«Non rinunciamo ai bagni»

I turisti: pronti a tornare la prossima estate, ma ci vorrebbe qualche sconto
PESCARA. Riportare turisti e cittadini al mare è l'obiettivo dei balneatori. Per farlo bisogna ripartire dai depuratori, ma prima di tutto il compito delle istituzioni locali è quello di «organizzare a livello europeo una campagna di promozione turistica che riporti in primo piano l'Abruzzo», regione flagellata ultimamente da terremoti, frane, neve e morti.
Una «pessima pubblicità» su cui bisogna lavorare, a detta dei balneatori.
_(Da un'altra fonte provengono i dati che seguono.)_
(** X14: the RSI column has one entry per bar.  It is missing on the
    first 13 bars; from the 14th bar on both rolling averages are finite and
    non-negative, and the RSI is missing exactly when both are zero. *)
Theorem rsi_lookback (close : list Q) (i : nat) :
  length (rsi close) = length close
  /\ ((i < 13)%nat -> nth i (rsi close) NaN = NaN)
  /\ ((13 <= i < length close)%nat ->
      exists g l : Q,
        nth i (gain close) NaN = Fin g /\ 0 <= g
        /\ nth i (loss close) NaN = Fin l /\ 0 <= l
        /\ (nth i (rsi close) NaN = NaN <-> g == 0 /\ l == 0)).
Proof.
  split; [apply rsi_length|]. split.
  - intro C. destruct (Nat.lt_ge_cases i (length close)) as [L|L].
    + rewrite nth_rsi. destruct (averages_at close i L) as [Early _].
      now destruct (Early C) as [-> ->].
    + apply nth_overflow. now rewrite rsi_length.
  - intros [C L]. destruct (averages_at close i L) as [_ Late].
    destruct (Late C) as [[g [Eg G]] [l [El L0]]].
    exists g, l. split; [exact Eg|]. split; [exact G|].
    split; [exact El|]. split; [exact L0|].
    rewrite nth_rsi, Eg, El. exact (proj1 (rsi_of_averages g l G L0)).
Qed.

Lemma rsi_lookback_witness :
  (5 < 13)%nat
  /\ nth 5 (rsi wavy_close) NaN = NaN
  /\ (13 <= 14 < length wavy_close)%nat
  /\ exists g l : Q,
       nth 14 (gain wavy_close) NaN = Fin g /\ 0 <= g
       /\ nth 14 (loss wavy_close) NaN = Fin l /\ 0 <= l
       /\ (nth 14 (rsi wavy_close) NaN = NaN <-> g == 0 /\ l == 0).
Proof.
  assert (C : (5 < 13)%nat) by lia.
  assert (L : (13 <= 14 < length wavy_close)%nat) by (cbv; lia).
  split; [exact C | split].
  - exact (proj1 (proj2 (rsi_lookback wavy_close 5)) C).
  - split; [exact L|]. exact (proj2 (proj2 (rsi_lookback wavy_close 14)) L).
Defined.

End RSIRange.

(** ** The MACD columns *)

Section MACD.
Import Factors.

Lemma ewm_from_length (a : Q) (l : list Q) :
  forall prev : Q, length (ewm_from a prev l) = length l.
Proof.
  induction l as [|x l IH]; intro prev; simpl; [reflexivity|].
  now rewrite IH.
Qed.

Lemma ewm_mean_length (span : Z) (l : list Q) :
  length (ewm_mean span l) = length l.
Proof.
  destruct l as [|x l]; simpl; [reflexivity|]. now rewrite ewm_from_length.
Qed.

Lemma sub_columns_length (a b : list Q) :
  length (sub_columns a b) = Nat.min (length a) (length b).
Proof. unfold sub_columns. now rewrite length_map, length_combine. Qed.

Lemma macd_length (close : list Q) : length (macd close) = length close.
Proof.
  unfold macd. rewrite sub_columns_length, !ewm_mean_length. lia.
Qed.

Lemma Qred_self_difference (x : Q) : Qred (x - x) = 0.
Proof.
  change 0 with (Qred 0). apply Qred_complete. ring.
Qed.

(** X15: the MACD line, its signal line and the histogram have one entry
    per bar, none of them missing, and on the first bar all three are
    exactly 0: both averages are seeded with the first close. *)
Theorem macd_starts_at_zero (close : list Q) :
  close <> [] ->
  length (macd close) = length close
  /\ length (signal close) = length close
  /\ length (macd_hist close) = length close
  /\ hd 1 (macd close) = 0
  /\ hd 1 (signal close) = 0
  /\ hd 1 (macd_hist close) = 0.
Proof.
  intro N. split; [apply macd_length|].
  split; [unfold signal; now rewrite ewm_mean_length, macd_length|].
  split.
  - unfold macd_hist, signal.
    rewrite sub_columns_length, ewm_mean_length, macd_length. lia.
  - destruct close as [|x l]; [contradiction|].
    assert (M : macd (x :: l)
                = 0 :: sub_columns (ewm_from (alpha 12) x l)
                                    (ewm_from (alpha 26) x l)).
    { unfold macd, sub_columns. simpl. now rewrite Qred_self_difference. }
    unfold macd_hist, signal. rewrite M. simpl.
    split; [reflexivity | split; reflexivity].
Qed.

Lemma macd_starts_at_zero_witness :
  wavy_close <> []
  /\ length (macd_hist wavy_close) = length wavy_close
  /\ hd 1 (macd wavy_close) = 0
  /\ hd 1 (macd_hist wavy_close) = 0.
Proof.
  assert (N : wavy_close <> []) by discriminate.
  destruct (macd_starts_at_zero wavy_close N) as [_ [_ [L [M [_ H]]]]].
  split; [exact N | split; [exact L | split; [exact M | exact H]]].
Defined.

Lemma alpha_in_unit (span : Z) :
  (1 <= span)%Z -> 0 < alpha span /\ alpha span <= 1.
Proof.
  intro S. unfold alpha.
  assert (P : 1 <= inject_Z span).
  { change 1 with (inject_Z 1). now rewrite <- Zle_Qle. }
  split.
  - apply Qlt_shift_div_l; lra.
  - apply Qle_shift_div_r; lra.
Qed.

Lemma between_step (a lo hi p x : Q) :
  0 <= a -> a <= 1 ->
  lo <= p -> p <= hi -> lo <= x -> x <= hi ->
  lo <= (1 - a) * p + a * x /\ (1 - a) * p + a * x <= hi.
Proof.
  intros A0 A1 P0 P1 X0 X1.
  assert (H1 : 0 <= (1 - a) * (p - lo)) by (apply Qmult_le_0_compat; lra).
  assert (H2 : 0 <= a * (x - lo)) by (apply Qmult_le_0_compat; lra).
  assert (H3 : 0 <= (1 - a) * (hi - p)) by (apply Qmult_le_0_compat; lra).
  assert (H4 : 0 <= a * (hi - x)) by (apply Qmult_le_0_compat; lra).
  split.
  - setoid_replace ((1 - a) * p + a * x)
      with (lo + ((1 - a) * (p - lo) + a * (x - lo))) by ring.
    lra.
  - setoid_replace ((1 - a) * p + a * x)
      with (hi - ((1 - a) * (hi - p) + a * (hi - x))) by ring.
    lra.
Qed.

Lemma ewm_from_between (a lo hi : Q) (l : list Q) :
  0 <= a -> a <= 1 ->
  Forall (fun x => lo <= x /\ x <= hi) l ->
  forall prev : Q, lo <= prev -> prev <= hi ->
  Forall (fun y => lo <= y /\ y <= hi) (ewm_from a prev l).
Proof.
  intros A0 A1. induction 1 as [|x l [X0 X1] _ IH]; intros prev P0 P1;
    simpl; constructor.
  - rewrite Qred_correct. now apply between_step.
  - destruct (between_step a lo hi prev x A0 A1 P0 P1 X0 X1) as [B0 B1].
    apply IH; now rewrite Qred_correct.
Qed.

Lemma ewm_mean_between (span : Z) (lo hi : Q) (l : list Q) :
  (1 <= span)%Z ->
  Forall (fun x => lo <= x /\ x <= hi) l ->
  Forall (fun y => lo <= y /\ y <= hi) (ewm_mean span l).
Proof.
  intros S F. destruct (alpha_in_unit span S) as [A0 A1].
  destruct F as [|x l [X0 X1] F]; simpl; constructor.
  - now split.
  - apply ewm_from_between; try assumption. lra.
Qed.

Lemma sub_columns_between (a b : list Q) (la ha lb hb : Q) :
  Forall (fun x => la <= x /\ x <= ha) a ->
  Forall (fun x => lb <= x /\ x <= hb) b ->
  Forall (fun d => la - hb <= d /\ d <= ha - lb) (sub_columns a b).
Proof.
  intros Fa Fb. unfold sub_columns. apply Forall_map.
  rewrite Forall_forall in Fa, Fb |- *. intros [x y] I. simpl.
  destruct (Fa x (in_combine_l _ _ _ _ I)) as [X0 X1].
  destruct (Fb y (in_combine_r _ _ _ _ I)) as [Y0 Y1].
  rewrite Qred_correct. split; lra.
Qed.

(** X16: in exact arithmetic an exponential average never leaves the range
    of its data.  So when every close lies between [lo] and [hi], the MACD
    line and its signal line stay within plus or minus (hi - lo) and the
    histogram within twice that. *)
Theorem macd_within_price_range (close : list Q) (lo hi : Q) :
  Forall (fun x => lo <= x /\ x <= hi) close ->
  Forall (fun y => lo <= y /\ y <= hi) (ewm_mean 12 close)
  /\ Forall (fun m => lo - hi <= m /\ m <= hi - lo) (macd close)
  /\ Forall (fun s => lo - hi <= s /\ s <= hi - lo) (signal close)
  /\ Forall (fun h => (lo - hi) - (hi - lo) <= h
                      /\ h <= (hi - lo) - (lo - hi)) (macd_hist close).
Proof.
  intro F.
  assert (E12 := ewm_mean_between 12 lo hi close ltac:(lia) F).
  assert (E26 := ewm_mean_between 26 lo hi close ltac:(lia) F).
  assert (M := sub_columns_between _ _ lo hi lo hi E12 E26).
  fold (macd close) in M.
  assert (S := ewm_mean_between 9 (lo - hi) (hi - lo) (macd close)
                 ltac:(lia) M).
  fold (signal close) in S.
  split; [exact E12 | split; [exact M | split; [exact S|]]].
  exact (sub_columns_between _ _ _ _ _ _ M S).
Qed.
Un'altra ricetta è quella che «gli operatori del mare facciano fare rete con quelli di montagna per essere più forti». I bagnanti hanno intenzione di tornare al mare questa estate, anche se non mancano le apprensioni. Le piscine «risolvono e danno sicurezza alle famiglie con bambini», dicono, «ma il mare è il mare». «Il problema dell'inquinamento doveva essere già risolto da tempo e le piscine non bastano, perché la gente vuole il mare», sostiene Gabriele Straccini titolare del lido Le Naiadi, «un nuovo depuratore è una soluzione troppo lontana, ora. Si potrebbe però realizzare una condotta che trasporta i liquami dal depuratore di Pescara a San Martino di Chieti. Gli operatori del mare e quelli della montagna dovrebbero fare rete per rilanciare l'Abruzzo, noi abbiamo gli stessi prezzi da dieci anni». Un rilancio «non solo nazionale, ma anche europeo», è la proposta di Giampiero Di Benedetto titolare di Tahiti beach, «ci dobbiamo credere ai politici quando dicono che l'acqua del mare è pulita? C'è ancora tanta incertezza, non posso fare la piscina, perché la spiaggia è piccola e la burocrazia ti rallenta anche se devi mettere una palma. Io ne ho 50 a circa 1.300 euro l'una, faremo ulteriori sconti e siamo aperti col ristorante tutto l'anno. La novità della prossima estate sarà il pontile con i gonfiabili».
Patrizia Di Girolamo della Capannina, zona Madonnina, laureata in Nutrizione, spiega che «l'escherichia coli si prende anche in piscina o mangiando un hamburger cotto male. E a chi è allergico al nichel e non lo sa, il contatto con la sabbia può scatenare reazioni allergiche. Quindi, prima di dare sempre la colpa al mare bisogna informarsi bene dagli specialisti. La piscina? E chi ha il coraggio di investire con la spada di Damocle della Bolkestein? L'Abruzzo va rilanciato, perché tra morti e terremoti, i turistici ci scavalcano e vanno in Puglia».
Roberto e Paola arrivano da Roma per trascorrere vacanze con gli amici pescaresi e passeggiano sul lungomare della rotonda Paolucci. «Non sapevamo dei problemi dell'inquinamento registrati l’anno scorso», commentano, «ma quest’estate torniamo lo stesso, perché questa città ci piace, è vivace e gradevole». Valeriano, Giampiero, Mario e Cesare, di Pescara e Montesilvano, ieri a mezzogiorno erano impegnati in un match di tennis nei pressi del lido Il Moro. «Noi andiamo al mare al Tartarughino e alla Sabbia d'oro e facciamo sempre il bagno», rivelano. Susanna, invece, è armena e vive a Montesilvano da sei anni. «Il mare di Pescara un tempo era meraviglioso, limpido», ricorda. Pasquale, di Pescara, porta ogni anno la famiglia allo stabilimento Gilda. «Ci piacerebbe che scendessero i prezzi, ma poi i balneatori ce la faranno?», si chiede.